Throughout the afternoon there were the usual crops of false arrest and detention of perfectly innocent people, and at five o'clock it was announced that all telegraphic communication with the Continent and with the Western Hemisphere was suspended until further notice.

Beale came back from Barking, whither he had gone to interview a choleric commercial traveller who bore some facial resemblance to van Heerden, and had been arrested in consequence, and discovered that something like a Council of War was being held in Kitson's private room.

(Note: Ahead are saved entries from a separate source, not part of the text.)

(** The groups that took part in the match, the latest binding first. *)
Definition groups := list (string * str).

Record state := mkState
  { pos : nat;        (* index into the subject string *)
    rest : str;       (* the subject from [pos] on *)
    marks : groups }.

Definition below (n : nat) (hi : option nat) : bool :=
  match hi with
  | Some h => Nat.ltb n h
  | None => true
  end.

(** Greedy repetition of a one-character class: take as many characters as
    the bounds allow, then give back one at a time while the rest of the
    pattern (the continuation [k]) fails. [n] counts the characters taken. *)
Fixpoint rep {A} (p : char -> bool) (lo : nat) (hi : option nat)
    (n : nat) (s : str) (k : nat -> str -> option A) : option A :=
  let stop := if Nat.leb lo n then k n s else None in
  match s with
  | c :: s' =>
      if p c && below n hi then
        match rep p lo hi (S n) s' k with
        | Some a => Some a
        | None => stop
        end
      else stop
  | [] => stop
  end.

(** Backtracking matcher in continuation-passing style: [k] is the rest of
    the pattern; the first alternative that lets [k] succeed wins. *)
Fixpoint exec {A} (r : regex) (st : state) (k : state -> option A) : option A :=
  match r with
  | Bol => if Nat.eqb (pos st) 0 then k st else None
  | Eol =>
      (* end of string, or just before a newline that ends the string *)
      match rest st with
      | [] => k st
      | [c] => if N.eqb c 0x0A then k st else None
      | _ => None
      end
  | Lit c =>
      match rest st with
      | x :: s' =>
          if char_eqb x c then k (mkState (S (pos st)) s' (marks st)) else None
      | [] => None
      end
  | Rep cl lo hi =>
      rep (in_class cl) lo hi 0 (rest st)
          (fun n s' => k (mkState (pos st + n) s' (marks st)))
  | Cat r1 r2 => exec r1 st (fun st1 => exec r2 st1 k)
  | Opt r1 =>
      match exec r1 st k with
      | Some a => Some a
      | None => k st
      end
  | Grp name r1 =>
      exec r1 st (fun st1 =>
        k (mkState (pos st1) (rest st1)
             ((name, firstn (pos st1 - pos st) (rest st)) :: marks st1)))
  end.

(** [re.match(pattern, s)]: the match object ([Some]) or [None]. *)
Definition re_match (r : regex) (s : str) : option groups :=
  exec r (mkState 0 s []) (fun st => Some (marks st)).

(** [m.group(name)]: [None] for a group that took no part in the match. *)
Fixpoint group (m : groups) (name : string) : option str :=
  match m with
  | [] => None
  | (n, v) :: m' => if String.eqb n name then Some v else group m' name
  end.

End Re.

Import Re.

Infix "+++" := Cat (at level 60, right associativity).

(** ** The program *)

Record Book := mkBook
  { callnum : str;
    title : str;
    author : str }.

(** The tuple [call_num_parse] returns.  Each component is what the
    source computes for it: [match.group] results are [None] or a string. *)
Record parts := mkParts
  { class1 : option str;
    subject : str;
    cutter : str;
    year : option str }.

Module Book.

(** [r"(?x)^(?P<class>[A-Z]+)(?P<subject>\s*\d{1,4}(?:\.\d{1,4})?\s*\.)\s*
      (?P<cutter>[A-Z]{1}[\d]+)\s*(?P<extracutter>[A-Z]{1}[\d]+)?\s*
      (?P<year>\d{4})?$"]
    (one line in the source; the verbose flag has nothing to skip). *)
Definition pattern : regex :=
  Bol
  +++ Grp "class" (Rep Upper 1 None)
  +++ Grp "subject"
        (Rep Space 0 None
         +++ Rep Digit 1 (Some 4)
         +++ Opt (Lit 0x2E +++ Rep Digit 1 (Some 4))
         +++ Rep Space 0 None
         +++ Lit 0x2E)
  +++ Rep Space 0 None
  +++ Grp "cutter" (Rep Upper 1 (Some 1) +++ Rep Digit 1 None)
  +++ Rep Space 0 None
  +++ Opt (Grp "extracutter" (Rep Upper 1 (Some 1) +++ Rep Digit 1 None))
  +++ Rep Space 0 None
  +++ Opt (Grp "year" (Rep Digit 4 (Some 4)))
  +++ Eol.

(** [o.strip()] where [o] is [None] or a string. *)
Definition strip_of (o : option str) : M str :=
  match o with
  | Some s => ret (strip s)
  | None => raise AttributeError
  end.

Definition call_num_parse (self : Book) : M (option parts) :=
  match re_match pattern (callnum self) with
  | Some m =>
      let class1 := group m "class" in
      subject <- strip_of (group m "subject") ;;
      cutter <- strip_of (group m "cutter") ;;
      extracutter <-
        (if truthy (group m "extracutter")
         then (e <- strip_of (group m "extracutter") ;; ret (Some e))
         else ret None) ;;
      let cutter :=
        match extracutter with
        | Some e => if truthy extracutter then join (lit " ") [cutter; e] else cutter
        | None => cutter
        end in
      let year := if truthy (group m "year") then group m "year" else None in
      ret (Some (mkParts class1 subject cutter year))
  | None =>
      _ <- print (lit "invalid call number") ;;
      ret None
  end.

(** [p[i]] where [p] is [None] or the tuple: all four components at once. *)
Definition subscript (p : option parts) : M parts :=
  match p with
  | Some t => ret t
  | None => raise TypeError
  end.

(** [o.replace(' ', '')] where [o] is [None] or a string. *)
Definition nospace_of (o : option str) : M str :=
  match o with
  | Some s => ret (replace 0x20 [] s)
  | None => raise AttributeError
  end.

(** [int(y) if y else None] *)
Definition year_of (y : option str) : M (option Z) :=
  if truthy y then
    match y with
    | Some s => v <- int s ;; ret (Some v)
    | None => ret None
    end
  else ret None.

Definition __lt__ (self other : Book) : M bool :=
  self_parts <- call_num_parse self ;;
  other_parts <- call_num_parse other ;;
  (* letter(s) at the beginning *)
  sp <- subscript self_parts ;;
  sc <- nospace_of (class1 sp) ;;
  op <- subscript other_parts ;;
  oc <- nospace_of (class1 op) ;;
  if negb (str_eqb sc oc) then ret (str_ltb sc oc)
  else
  (* number *)
  let ss := replace 0x20 [] (subject sp) in
  let os := replace 0x20 [] (subject op) in
  if negb (str_eqb ss os) then ret (str_ltb ss os)
  else
  (* cutter *)
  if negb (str_eqb (cutter sp) (cutter op)) then
    ret (str_ltb (cutter sp) (cutter op))
  else
  (* year *)
  self_year <- year_of (year sp) ;;
  other_year <- year_of (year op) ;;
  match self_year, other_year with
  | Some sy, Some oy => ret (Z.ltb sy oy)
  | Some _, None => ret false
  | None, Some _ => ret true
  | None, None => ret false
  end.

(** The f-string of [__repr__]: the call number, the title and the author,
    each between double quotes (U+0022), inside [Book(] ... [)]. *)
Definition __repr__ (self : Book) : str :=
  lit "Book(" ++ [0x22%N] ++ callnum self ++ [0x22%N] ++ lit ", " ++
  [0x22%N] ++ title self ++ [0x22%N] ++ lit ", " ++
  [0x22%N] ++ author self ++ [0x22%N] ++ lit ")".

End Book.

(** [read_books]: the open file is the list of its lines, as the [for] loop
    sees them. *)
Fixpoint read_lines (f : list str) (book_list : list Book) : M (list Book) :=
  match f with
  | [] => ret book_list
  | line :: f' =>
      let splitting := split 0x09 (strip line) in
      title <- getitem splitting 0 ;;
      author <- getitem splitting 1 ;;
      callnum <- getitem splitting 2 ;;
      read_lines f' (book_list ++ [mkBook callnum title author])
  end.

Definition read_books (f : list str) : M (list Book) := read_lines f [].

Fixpoint print_each (books : list Book) : M unit :=
  match books with
  | [] => ret tt
  | book :: books' => _ <- print (Book.__repr__ book) ;; print_each books'
  end.

Definition print_books (books : list Book) : M unit :=
  s <- sorted Book.__lt__ books ;; print_each s.

Definition main (f : list str) : M unit :=
  books <- read_books f ;; print_books books.

(** ** What the matcher computes

    [run r st st'] holds when [r] can match from [st] and end in [st'], in
    any of the ways the grammar allows; the matcher searches these ways in
    priority order and returns the first one its continuation accepts. *)

Definition upto (hi : option nat) (n : nat) : Prop :=
  match hi with
  | Some h => n <= h
  | None => True
  end.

McNorton and two of his assistants were present. There was an Under-Secretary from the Foreign Office, a great scientist whose services had been called upon, and a man whom he recognized as a member of the Committee of the Corn Exchange. He shook his head in answer to McNorton's inquiring glance, and would have taken his seat at the table, but Kitson, who had risen on his entrance, beckoned him to the window.

"We can do without you for a little while, Beale," he said, lowering his voice. "There's somebody there," he jerked his head to a door which led to another room of his suite, "who requires an explanation, and I think your time will be so fully occupied in the next few days that you had better seize this opportunity whilst you have it."

"Miss Cresswell!" said Beale, in despair.

The old man nodded slowly.

"What does she know?"

"That is for you to discover," said Kitson gently, and pushed him toward the door.

With a quaking heart he turned the knob and stepped guiltily into the presence of the girl who in the eyes of the law was his wife.